By the time we made it to the bedroom, something had changed.

It wasn’t rushed. It wasn’t desperate. It was slow–deliberate.

Ryan’s hands traced over my skin like he was memorizing every inch of me, his lips following the path of his fingertips. There was still that electric pull between us, but this time, weweren’t trying to chase it. We were letting it build, letting it settle deep in our bones.

We moved together, unhurried, as if we had all the time in the world. And maybe we did.

Because in that moment, nothing else existed except the feel of his body against mine, the way he held me so close it felt like he was afraid to let go.

And when it was over, I didn’t move.

I didn’t want to.

I lay curled against his chest, my fingers tracing lazy patterns along the ridges of his stomach. His skin was warm beneath my touch, solid and steady in a way that made something in my chest tighten.

Ryan let out a soft breath, his hands moving absently over my back, fingers skimming my shoulder in a featherlight touch. It wasn’t meant to be seductive.
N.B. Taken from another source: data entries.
(* ===== verification/ProfileMerge.v ===== *)
(** Deployment profiles of an agent: how the selected profile is merged with
    the default one and how a manifest's profile is resolved,
    [src/cli/utils/runtime/profileService.js].

   Properties of objects merged with spread syntax, and of JSON objects. *)

From stdpp Require Import prelude.
From Stdlib Require Import NArith.
From S2P Require Import Prelude.
From S2P Require Import JsString.
From S2P Require Import JsNumber.
From S2P Require Import JsMap.
From S2P Require Import JsValue.
From S2P Require Import NetworkContract.
From S2P Require Import ManifestContract.
From S2P Require Import RuntimePolicy.
From S2P Require Import DeclaredLimits.

Local Open Scope js_scope.

(** An object as a literal or a parser gives it: its keys are distinct and no
    property is [undefined]. *)
Definition json_object (l : list (jstr * js)) : Prop := map_wf l /\ Forall (fun e => e.2 <> Undefined) l.

Lemma json_object_nil : json_object [].
Proof. split; constructor. Qed.

Lemma json_object_get k v l : json_object l -> map_get k l = Some v -> v <> Undefined.
Proof. intros [_ Hl] Hv%map_get_Some_in. by apply (proj1 (Forall_forall _ _) Hl (k, v)). Qed.

Lemma json_object_set k v l : json_object l -> v <> Undefined -> json_object (map_set k v l).
Proof.
  intros [Hw Hl] Hv. split; [by apply map_wf_set|]. clear Hw.
  induction l as [|[k' v'] l IH]; csimpl; [by constructor|]. apply Forall_cons in Hl as [? ?].
  case_bool_decide; constructor; auto.
Qed.

Lemma json_object_delete k l : json_object l -> json_object (map_delete k l).
Proof.
  intros [Hw Hl]. split; [by apply map_wf_delete|]. apply Forall_forall. intros e He%map_delete_sub.
  by apply (proj1 (Forall_forall _ _) Hl).
Qed.

Lemma json_object_merge a b : json_object a -> json_object b -> json_object (merge_props a b).
Proof.
  unfold merge_props. intros Ha [_ Hb]. revert a Ha.
  induction Hb as [|e b He _ IH]; intros a Ha; simpl; [done|]. apply IH. by apply json_object_set.
Qed.

(** The property of an object: [undefined] where it is absent. *)
Lemma prop_json k l : json_object l -> map_get k l = None <-> prop k (Obj l) = Undefined.
Proof.
  intros Hl. simpl. destruct (map_get k l) eqn:E; simpl; [|done].
  pose proof (json_object_get _ _ _ Hl E). split; congruence.
Qed.

Lemma merge_props_get k a b : map_wf b ->
  map_get k (merge_props a b) =
  match map_get k b with
  | Some v => Some v
  | None => map_get k a
  end.
Proof.
  unfold merge_props, map_wf. revert a. induction b as [|[k' v] b IH]; intros a; csimpl; [done|].
  rewrite NoDup_cons. intros [Hk Hb]. rewrite (IH _ Hb). case_bool_decide as H.
  - subst k'. apply map_get_None in Hk. rewrite Hk. by rewrite map_get_set_eq.
  - destruct (map_get k b); [done|]. apply map_get_set_ne. congruence.
Qed.

(** [{ ...a, ...b }.k] for a JSON object [b]. *)
Lemma merge_props_prop k a b : json_object b ->
  prop k (Obj (merge_props a b)) = match prop k (Obj b) with Undefined => prop k (Obj a) | v => v end.
Proof.
  intros Hb. simpl. rewrite (merge_props_get _ _ _ (proj1 Hb)).
  destruct (map_get k b) as [v|] eqn:E; simpl; [|done].
  pose proof (json_object_get _ _ _ Hb E). by destruct v.
Qed.

Lemma prop_set_eq k v l : prop k (Obj (map_set k v l)) = v.
Proof. simpl. by rewrite map_get_set_eq. Qed.

Lemma prop_set_ne k k' v l : k <> k' -> prop k (Obj (map_set k' v l)) = prop k (Obj l).
Proof. intros ?. simpl. by rewrite map_get_set_ne. Qed.

Lemma prop_delete_eq k l : prop k (Obj (map_delete k l)) = Undefined.
Proof. simpl. by rewrite map_get_delete_eq. Qed.

Lemma prop_delete_ne k k' l : k <> k' -> prop k (Obj (map_delete k' l)) = prop k (Obj l).
Proof. intros ?. simpl. by rewrite map_get_delete_ne. Qed.

(** In execution order. *)
Definition HOOK_NAMES : list jstr :=
  ["preinstall"; "hosthook_aftercreation"; "install"; "postinstall"; "hosthook_postinstall"].

(** ** Values of the language *)

(** The code points of a text: a surrogate pair is one. *)
Fixpoint code_points (s : jstr) : list jstr :=
  match s with
  | [] => []
  | c :: r =>
      match r with
      | d :: r' =>
          if is_high_surrogate c && is_low_surrogate d
          then [c; d] :: code_points r'
          else [c] :: code_points r
      | [] => [[c]]
      end
  end.

(** The items of [...v] in an array. *)
Definition iterated (v : js) : result js_error (list js) :=
  match v with
  | Arr l => Ok l
  | Str s => Ok (Str <$> code_points s)
  | _ => Err TypeError
  end.

(** Equality of values that were parsed apart: an object is only itself. *)
Definition same_primitive (a b : js) : bool :=
  match a, b with
  | Undefined, Undefined | Null, Null => true
  | Bool a, Bool b => Bool.eqb a b
  | Num a, Num b => bool_decide (a = b)
  | Frac a, Frac b => jeqb a b
  | Str a, Str b => jeqb a b
  | _, _ => false
  end.

(** ** Environments *)

(** The name of an entry: up to the first [=] of a text. *)
Definition getVarName (entry : js) : js :=
  match entry with
  | Str s =>
      Str (match index_of 61 s with
           | Some eqIdx => take eqIdx s
           | None => s
           end)
  | Arr _ | Obj _ => js_or (prop "name" entry) (Str [])
  | _ => Str []
  end.

Definition named (entry : js) : bool := js_truthy (getVarName entry).

(** Both environments are lists. *)
Definition merge_env_lists (defaultEnv activeEnv : list js) : list js :=
  let result := bfilter named activeEnv in
  let seenVars := getVarName <$> result in
  result ++ bfilter (fun entry => named entry && negb (existsb (same_primitive (getVarName entry)) seenVars)) defaultEnv.

(** An entry of an object, as an entry of a list. *)
Definition env_entry (key : jstr) (val : js) : result js_error js :=
  match val with
  | Obj l =>
      let rest := map_delete "name" (map_delete "varName" l) in
      let varName := prop "varName" val in
      let sourceName := prop "name" val in
      Ok (Obj (merge_props (merge_props [("name", Str key)] rest)
                 (if negb (is_undefined varName) then [("varName", varName)]
                  else if negb (is_undefined sourceName) then [("varName", sourceName)] else [])))
  | Undefined | Str [] => Ok (Str key)
  | _ => s ← to_string val; Ok (Str (key ++ "=" ++ s))
  end.

Definition env_list (env : js) : result js_error (list js) :=
  match env with
  | Arr l => Ok l
  | Obj l => mapM_result (fun e => env_entry e.1 e.2) l
  | _ => Ok []
  end.

Definition is_array (v : js) : bool :=
  match v with
  | Arr _ => true
  | _ => false
  end.

Definition mergeEnv (defaultEnv activeEnv : js) : result js_error js :=
  if negb (is_array defaultEnv) && negb (is_array activeEnv) then
    Ok (Obj (merge_props (spread (js_or defaultEnv (Obj []))) (spread (js_or activeEnv (Obj [])))))
  else
    d ← env_list defaultEnv;
    a ← env_list activeEnv;
    Ok (Arr (merge_env_lists d a)).

(** ** Profiles *)

(** [if (active[k] !== undefined) merged[k] = active[k]] *)
Definition replace_field (activeProfile : js) (merged : list (jstr * js)) (key : jstr) : list (jstr * js) :=
  let value := prop key activeProfile in
  if is_undefined value then merged else set_prop key value merged.

Definition merge_secrets (defaultProfile activeProfile : js) (merged : list (jstr * js)) :
    result js_error (list (jstr * js)) :=
  let a := prop "secrets" activeProfile in
  let d := prop "secrets" defaultProfile in
  if js_truthy a || js_truthy d then
    ds ← iterated (js_or d (Arr []));
    as_ ← iterated (js_or a (Arr []));
    Ok (set_prop "secrets" (Arr (ds ++ as_)) merged)
  else Ok merged.

Definition merge_mounts (defaultProfile activeProfile : js) (merged : list (jstr * js)) : list (jstr * js) :=
  let a := prop "mounts" activeProfile in
  if js_truthy a
  then set_prop "mounts" (Obj (merge_props (spread (prop "mounts" defaultProfile)) (spread a))) merged
  else merged.

Definition merge_env_field (defaultProfile activeProfile : js) (merged : list (jstr * js)) :
    result js_error (list (jstr * js)) :=
  let a := prop "env" activeProfile in
  if is_undefined a then Ok merged
  else env ← mergeEnv (prop "env" defaultProfile) a; Ok (set_prop "env" env merged).

Definition mergeProfiles (defaultProfile activeProfile : js) : result js_error js :=
  if negb (js_truthy defaultProfile) then Ok (js_or activeProfile (Obj []))
  else if negb (js_truthy activeProfile) || same_primitive activeProfile defaultProfile then Ok defaultProfile
  else
    merged ← merge_env_field defaultProfile activeProfile (spread defaultProfile);
    let merged := fold_left (replace_field activeProfile) HOOK_NAMES merged in
    merged ← merge_secrets defaultProfile activeProfile merged;
    let merged := merge_mounts defaultProfile activeProfile merged in
    let merged := fold_left (replace_field activeProfile) ["openPorts"; "network"; "configProviders"] merged in
    mergeProfileHardwareLimits (Obj merged) defaultProfile activeProfile.

(** ** Resolution *)

Inductive profile_error : Type :=
  | ProfileNetwork (e : network_error)
  | ProfileNotFound (profileName : jstr) (* PLOINKY_PROFILE_NOT_FOUND *)
  | DefaultProfileMissing
  | ProfileThrown (e : js_error).

Notation profileR := (result profile_error).

Definition profile_net {A} (r : networkR A) : profileR A :=
  match r with
  | Ok a => Ok a
  | Err e => Err (ProfileNetwork e)
  end.

Definition profile_js {A} (r : result js_error A) : profileR A :=
  match r with
  | Ok a => Ok a
  | Err e => Err (ProfileThrown e)
  end.

Record resolved_profile : Type := ResolvedProfile {
  rp_requestedProfileName : jstr;
  rp_resolvedProfileName : jstr;
  rp_profileConfig : js;
  rp_network : network
}.

(** [String(name || d).trim().toLowerCase()] *)
Definition profile_name (v d : js) : result js_error jstr :=
  s ← to_string (js_or v d); Ok (to_lower (trim s)).

Definition resolveManifestProfile (manifest requestedProfileName : js) (explicit : bool) : profileR resolved_profile :=
  let source := source_of manifest in
  _ ← profile_net (validateManifestNetworks source);
  let profiles := if is_plain (prop "profiles" source) then prop "profiles" source else Obj [] in
  name ← profile_js (profile_name requestedProfileName (Str "default"));
  let requestedProfile := sor name "default" in
  match own_keys profiles with
  | [] =>
      if explicit && negb (jeqb requestedProfile "default") then Err (ProfileNotFound requestedProfile)
      else
        network ← profile_net (effectiveManifestNetwork source "default");
        Ok (ResolvedProfile requestedProfile "default" Null network)
  | _ =>
      let defaultProfile := prop "default" profiles in
      if negb (js_truthy defaultProfile) then Err DefaultProfileMissing
      else
        let requestedExists := has_own requestedProfile profiles in
        if negb requestedExists && explicit then Err (ProfileNotFound requestedProfile)
        else
          let resolvedProfileName := if requestedExists then requestedProfile else "default" in
          network ← profile_net (effectiveManifestNetwork source resolvedProfileName);
          mergedProfile ← profile_js
            (if jeqb resolvedProfileName "default" then Ok defaultProfile
             else mergeProfiles defaultProfile (prop resolvedProfileName profiles));
          Ok (ResolvedProfile requestedProfile resolvedProfileName
                (Obj (merge_props (spread mergedProfile) [("network", network_js network)])) network)
  end.

(** The names of the options, of the record and of the workspace. *)
Definition resolveManifestRuntimeProfile (manifest profileName persistedProfileName fallbackProfileName : js) :
    profileR resolved_profile :=
  optionProfileName ← profile_js (profile_name profileName (Str []));
  recordProfileName ← profile_js (profile_name persistedProfileName (Str []));
  fallback ← profile_js (profile_name fallbackProfileName (Str "default"));
  let globalProfileName := sor fallback "default" in
  let explicitProfileName := sor optionProfileName recordProfileName in
  resolveManifestProfile manifest (Str (sor explicitProfileName globalProfileName)) (truthy explicitProfileName).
It wasn’t meant to be anything at all.

But it was.

Because he wasn’t just touching me.

He was holding me.

And I didn’t realize how much I wanted to be held until that moment.

I shut my eyes, letting the quiet fill the space between us. It should have felt too still, too peaceful after everything we’d done, but instead, it wasperfect.

I wanted to stay here. Just like this.

Because this–this–felt different.

Different in the way he looked at me. Different in the way he touched me, like I was something to be cherished, not just desired.

My heart clenched. Could this be something real?

I didn’t know.

Connor. My responsibilities. Everything I was trying to keep together. And Ryan? He was everything I wasn’t–steady, uncomplicated.

I pushed the doubt away, not wanting to think about what came next.

Right now, all I wanted was this.

Him.

Us.

As if sensing the shift in my thoughts, Ryan’s hand slid up to cup the back of my neck, his thumb brushing lazily over my skin.

“You okay?” His voice was quiet, rough from exhaustion, but there was something else there, too.

I swallowed, my throat tight, and nodded. “Yeah. I’m good.”

He hummed softly, pressing a slow, lingering kiss to my hair.

And just like that, the doubts faded.